Demkowicz, Michael JDr. Michael J. Demkowicz, associate professor in the Department of Materials Science and Engineering at Texas A&M University, has been awarded a grant to speed up the development and application of nanometallic materials (NMMs).

The grant is supported by the National Science Foundation’s (NSF) Designing Materials to Revolutionize and Engineer our Future (DMREF) program and is a collaborative effort between Texas A&M, the University of Michigan and Virginia Polytechnic Institute and State University. Texas A&M is the lead institution and Demkowicz is the principal investigator.

The project, “Designing and Synthesizing Nano-Metallic Materials with Superior Properties,” will develop NMMs that possess extreme strength, resistance to damage from repeated loading and the unique property of being resistant to radiation damage.

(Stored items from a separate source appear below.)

(* ===== verification/F1Ids.v ===== *)
(** The identities a UE has at the other end of F1
    (src/openair2/F1AP/f1ap_ids.c): one hash table for the CU and one for the DU,
    both also used when CU and DU are in one process. The functions of the CU and
    of the DU are the same but for the table; here [cu] tells which it is.

    The data are objects of the heap, copied into the table and out of it. A call
    holds the mutex of its table and is one step. *)

From stdpp Require Import base tactics list numbers gmap.
From Stdlib Require Import ZArith Lia.
From S2P Require Import Prelude HashTable.

Record f1_ue_data_t := mk_f1_ue_data { secondary_ue : Z; e1_assoc_id : Z; du_assoc_id : Z }.

(** [f1_tbl cu]: cu2du_ue_mapping or du2cu_ue_mapping, NULL before its creation *)
Record f1_state := mk_f1 {
  f1_cu : option hash_table_t;
  f1_du : option hash_table_t;
  f1_heap : gmap Z f1_ue_data_t;
  f1_next : Z
}.

Definition f1_tbl (s : f1_state) (cu : bool) : option hash_table_t := if cu then f1_cu s else f1_du s.
Definition set_tbl (s : f1_state) (cu : bool) (t : option hash_table_t) : f1_state :=
  if cu then mk_f1 t (f1_du s) (f1_heap s) (f1_next s) else mk_f1 (f1_cu s) t (f1_heap s) (f1_next s).

Definition f1_start : f1_state := mk_f1 None None ∅ 1.

(** [malloc] and [free] of an object *)
Definition f1_malloc (s : f1_state) (d : f1_ue_data_t) : Z * f1_state :=
  (f1_next s, mk_f1 (f1_cu s) (f1_du s) (<[f1_next s := d]> (f1_heap s)) (f1_next s + 1)).

Fixpoint f1_free (s : f1_state) (ps : list Z) : outcome f1_state :=
  match ps with
  | [] => Ret s
  | p :: ps =>
      match f1_heap s !! p with
      | None => Undef
      | Some _ => f1_free (mk_f1 (f1_cu s) (f1_du s) (delete p (f1_heap s)) (f1_next s)) ps
      end
  end.

Definition get_hashtable_data (s : f1_state) (ht : option hash_table_t) (ue_id : Z) : outcome f1_ue_data_t :=
  '(ret, data) ← hashtable_get ht ue_id;
  if negb (bool_decide (ret = HASH_TABLE_OK)) || (data =? 0) then Exit
  else match f1_heap s !! data with Some d => Ret d | None => Undef end.

Definition add_hashtable_data (s : f1_state) (cu : bool) (ue_id : Z) (data : f1_ue_data_t) : outcome (bool * f1_state) :=
  let '(idata, s) := f1_malloc s data in
  '(ret, t, freed) ← hashtable_insert (f1_tbl s cu) ue_id idata;
  s ← f1_free (set_tbl s cu t) freed;
  Ret (bool_decide (ret = HASH_TABLE_OK), s).

Definition dev_assert {A} (t : option A) : outcome () := match t with Some _ => Ret () | None => Exit end.

Definition init_f1_ue_data (s : f1_state) (cu : bool) : outcome f1_state :=
  match f1_tbl s cu with
  | Some _ => Exit
  | None => Ret (set_tbl s cu (Some (hashtable_create 1319 None)))
  end.

Definition add_f1_ue_data (s : f1_state) (cu : bool) (ue_id : Z) (data : f1_ue_data_t) : outcome (bool * f1_state) :=
  _ ← dev_assert (f1_tbl s cu);
  rc ← hashtable_is_key_exists (f1_tbl s cu) ue_id;
  if bool_decide (rc = HASH_TABLE_OK) then Ret (false, s) else add_hashtable_data s cu ue_id data.

Definition exists_f1_ue_data (s : f1_state) (cu : bool) (ue_id : Z) : outcome bool :=
  _ ← dev_assert (f1_tbl s cu);
  rc ← hashtable_is_key_exists (f1_tbl s cu) ue_id;
  Ret (bool_decide (rc = HASH_TABLE_OK)).

Definition cu_update_f1_ue_data (s : f1_state) (ue_id : Z) (data : f1_ue_data_t) : outcome (bool * f1_state) :=
  _ ← dev_assert (f1_tbl s true);
  '(retrm, t, freed) ← hashtable_remove (f1_tbl s true) ue_id;
  s ← f1_free (set_tbl s true t) freed;
  if negb (bool_decide (retrm = HASH_TABLE_OK)) then Exit else add_hashtable_data s true ue_id data.

Definition get_f1_ue_data (s : f1_state) (cu : bool) (ue_id : Z) : outcome f1_ue_data_t :=
  _ ← dev_assert (f1_tbl s cu); get_hashtable_data s (f1_tbl s cu) ue_id.

Definition remove_f1_ue_data (s : f1_state) (cu : bool) (ue_id : Z) : outcome (bool * f1_state) :=
  _ ← dev_assert (f1_tbl s cu);
  '(ret, t, freed) ← hashtable_remove (f1_tbl s cu) ue_id;
  s ← f1_free (set_tbl s cu t) freed;
  Ret (bool_decide (ret = HASH_TABLE_OK), s).

(** *** The CU *)

Definition cu_init_f1_ue_data (s : f1_state) := init_f1_ue_data s true.
Definition cu_add_f1_ue_data (s : f1_state) := add_f1_ue_data s true.
Definition cu_exists_f1_ue_data (s : f1_state) := exists_f1_ue_data s true.
Definition cu_get_f1_ue_data (s : f1_state) := get_f1_ue_data s true.
Definition cu_remove_f1_ue_data (s : f1_state) := remove_f1_ue_data s true.

(** *** The DU *)

Definition du_init_f1_ue_data (s : f1_state) := init_f1_ue_data s false.
Definition du_add_f1_ue_data (s : f1_state) := add_f1_ue_data s false.
Definition du_exists_f1_ue_data (s : f1_state) := exists_f1_ue_data s false.
Definition du_get_f1_ue_data (s : f1_state) := get_f1_ue_data s false.
Definition du_remove_f1_ue_data (s : f1_state) := remove_f1_ue_data s false.

(** ** The calls *)

Inductive f1_op :=
| F1Init (cu : bool)
| F1Add (cu : bool) (ue_id : Z) (data : f1_ue_data_t)
| F1Exists (cu : bool) (ue_id : Z)
| F1Update (ue_id : Z) (data : f1_ue_data_t)
| F1Get (cu : bool) (ue_id : Z)
| F1Remove (cu : bool) (ue_id : Z).

(** what a call returns: nothing, a truth value or an entry *)
Inductive f1_result := F1Void | F1Bool (b : bool) | F1Data (d : f1_ue_data_t).

Definition f1_exec (s : f1_state) (op : f1_op) : outcome (f1_result * f1_state) :=
  match op with
  | F1Init cu => s ← (if cu then cu_init_f1_ue_data s else du_init_f1_ue_data s); Ret (F1Void, s)
  | F1Add cu ue d => '(b, s) ← (if cu then cu_add_f1_ue_data s else du_add_f1_ue_data s) ue d; Ret (F1Bool b, s)
  | F1Exists cu ue => b ← (if cu then cu_exists_f1_ue_data s else du_exists_f1_ue_data s) ue; Ret (F1Bool b, s)
  | F1Update ue d => '(b, s) ← cu_update_f1_ue_data s ue d; Ret (F1Bool b, s)
  | F1Get cu ue => d ← (if cu then cu_get_f1_ue_data s else du_get_f1_ue_data s) ue; Ret (F1Data d, s)
  | F1Remove cu ue => '(b, s) ← (if cu then cu_remove_f1_ue_data s else du_remove_f1_ue_data s) ue; Ret (F1Bool b, s)
  end.

Fixpoint f1_run (s : f1_state) (ops : list f1_op) : outcome (list f1_result * f1_state) :=
  match ops with
  | [] => Ret ([], s)
  | op :: ops => '(r, s) ← f1_exec s op; '(rs, s) ← f1_run s ops; Ret (r :: rs, s)
  end.

(** The two F1 tables are finite maps from UE identities to entries, every object
    of the heap belongs to one entry, and the lookups the RLC layer makes through
    them never leave defined behaviour. *)

(** ** Abstract state *)

Record f1_maps := mk_f1_maps { ma_cu : option (gmap Z f1_ue_data_t); ma_du : option (gmap Z f1_ue_data_t) }.

Definition ma_tbl (a : f1_maps) (cu : bool) : option (gmap Z f1_ue_data_t) := if cu then ma_cu a else ma_du a.
Definition set_ma (a : f1_maps) (cu : bool) (m : gmap Z f1_ue_data_t) : f1_maps :=
  if cu then mk_f1_maps (Some m) (ma_du a) else mk_f1_maps (ma_cu a) (Some m).

(** what a call does to the maps *)
Definition maps_exec (a : f1_maps) (op : f1_op) : outcome (f1_result * f1_maps) :=
  match op with
  | F1Init cu => match ma_tbl a cu with Some _ => Exit | None => Ret (F1Void, set_ma a cu ∅) end
  | F1Add cu ue d =>
      match ma_tbl a cu with
      | None => Exit
      | Some m => match m !! ue with Some _ => Ret (F1Bool false, a) | None => Ret (F1Bool true, set_ma a cu (<[ue := d]> m)) end
      end
  | F1Exists cu ue => match ma_tbl a cu with None => Exit | Some m => Ret (F1Bool (bool_decide (is_Some (m !! ue))), a) end
  | F1Update ue d =>
      match ma_cu a with
      | None => Exit
      | Some m => match m !! ue with None => Exit | Some _ => Ret (F1Bool true, set_ma a true (<[ue := d]> m)) end
      end
  | F1Get cu ue =>
      match ma_tbl a cu with
      | None => Exit
      | Some m => match m !! ue with None => Exit | Some d => Ret (F1Data d, a) end
      end
  | F1Remove cu ue =>
      match ma_tbl a cu with
      | None => Exit
      | Some m => Ret (F1Bool (bool_decide (is_Some (m !! ue))), set_ma a cu (delete ue m))
      end
  end.

Fixpoint maps_run (a : f1_maps) (ops : list f1_op) : outcome (list f1_result * f1_maps) :=
  match ops with
  | [] => Ret ([], a)
  | op :: ops => '(r, a) ← maps_exec a op; '(rs, a) ← maps_run a ops; Ret (r :: rs, a)
  end.

(** ** Representation *)

(** [ptr cu]: the pointers in a table *)
Definition set_ptr (ptr : bool -> gmap Z Z) (cu : bool) (m : gmap Z Z) : bool -> gmap Z Z :=
  fun b => if Bool.eqb b cu then m else ptr b.

Record f1_repr (s : f1_state) (ptr : bool -> gmap Z Z) (a : f1_maps) : Prop := {
  fr_tbl : forall cu t, f1_tbl s cu = Some t -> ht_repr t (ptr cu);
  fr_null : forall cu, f1_tbl s cu = None -> ptr cu = ∅ /\ ma_tbl a cu = None;
  fr_map : forall cu t, f1_tbl s cu = Some t -> exists m, ma_tbl a cu = Some m /\
    forall k, m !! k = ptr cu !! k ≫= fun p => f1_heap s !! p;
  fr_live : forall cu k p, ptr cu !! k = Some p -> 0 < p < f1_next s /\ is_Some (f1_heap s !! p);
  fr_inj : forall cu k cu' k' p, ptr cu !! k = Some p -> ptr cu' !! k' = Some p -> cu = cu' /\ k = k';
  fr_heap : forall p, is_Some (f1_heap s !! p) -> exists cu k, ptr cu !! k = Some p;
  fr_next : 0 < f1_next s
}.

Definition f1_inv (s : f1_state) (a : f1_maps) : Prop := exists ptr, f1_repr s ptr a.

Lemma f1_start_inv : f1_inv f1_start (mk_f1_maps None None).
Proof.
  exists (fun _ => ∅). constructor; try done; try (by intros []).
  intros p [d H]. simpl in H. by rewrite lookup_empty in H.
Qed.

Lemma set_ptr_eq ptr cu m : set_ptr ptr cu m cu = m.
Proof. unfold set_ptr. by rewrite Bool.eqb_reflx. Qed.

Lemma set_ptr_lookup ptr cu m b k p : set_ptr ptr cu m b !! k = Some p ->
  (b = cu /\ m !! k = Some p) \/ (b <> cu /\ ptr b !! k = Some p).
Proof. unfold set_ptr. destruct (Bool.eqb b cu) eqn:E; [apply Bool.eqb_prop in E as ->|apply Bool.eqb_false_iff in E]; auto. Qed.

Lemma tbl_set s cu t b : f1_tbl (set_tbl s cu t) b = if Bool.eqb b cu then t else f1_tbl s b.
Proof. by destruct cu, b. Qed.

NMMs are composites made up of nanoscale elements.

Demkowicz specializes in computational materials design and fundamental physics of material behavior, especially mechanical properties and radiation response.

“The shear variety of NMM structures is so vast that it cannot be explored exhaustively by brute force experiments,” said Demkowicz. “That’s where computation comes in. We want to scan over a vast space of NMM designs using efficient, fast algorithms constructed based on judiciously selected experiments."

The NSF, in support of the multi-agency federal Materials Genome Initiative (MGI), seeks to target one of the primary MGI goals — to halve the time and cost for transitioning breakthroughs from the laboratory to the marketplace — a process that currently takes as long as two decades.

By integrating theory, modeling and experiments, the project led by Demkowicz aims to engineer the architectures, interfaces, and compositions of NMMs to achieve superior mechanical performance. The project will follow an iterative design-synthesize-test cycle that scans the design space rapidly and integrates insights gained in each iteration by updating theoretical models connecting design parameters to performance metrics.